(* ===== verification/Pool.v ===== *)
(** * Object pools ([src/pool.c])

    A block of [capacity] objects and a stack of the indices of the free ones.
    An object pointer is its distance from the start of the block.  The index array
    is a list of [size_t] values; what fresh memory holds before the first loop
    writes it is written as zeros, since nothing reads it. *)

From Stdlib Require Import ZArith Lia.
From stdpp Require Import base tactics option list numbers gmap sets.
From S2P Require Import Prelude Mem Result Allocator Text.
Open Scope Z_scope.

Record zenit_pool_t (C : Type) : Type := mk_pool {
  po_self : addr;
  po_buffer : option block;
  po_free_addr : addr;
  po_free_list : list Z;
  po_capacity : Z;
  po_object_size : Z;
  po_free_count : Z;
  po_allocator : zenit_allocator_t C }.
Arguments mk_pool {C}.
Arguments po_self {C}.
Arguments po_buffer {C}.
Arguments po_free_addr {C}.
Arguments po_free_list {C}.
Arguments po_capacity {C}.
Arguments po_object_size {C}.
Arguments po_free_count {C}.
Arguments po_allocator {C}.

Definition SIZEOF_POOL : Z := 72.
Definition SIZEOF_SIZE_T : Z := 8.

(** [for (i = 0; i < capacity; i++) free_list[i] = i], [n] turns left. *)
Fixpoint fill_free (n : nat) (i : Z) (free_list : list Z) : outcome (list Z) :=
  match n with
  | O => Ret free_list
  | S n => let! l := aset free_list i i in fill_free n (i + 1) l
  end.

== PROBLEM STATEMENT ==
Could you return exactly the lines above from the line with "An object pointer" to the line with "From Stdlib Require Import ZArith Lia.", both included, and nothing else?

== RESULT BELOW ==
    An object pointer is its distance from the start of the block.  The index array
    is a list of [size_t] values; what fresh memory holds before the first loop
    writes it is written as zeros, since nothing reads it. *)

From Stdlib Require Import ZArith Lia.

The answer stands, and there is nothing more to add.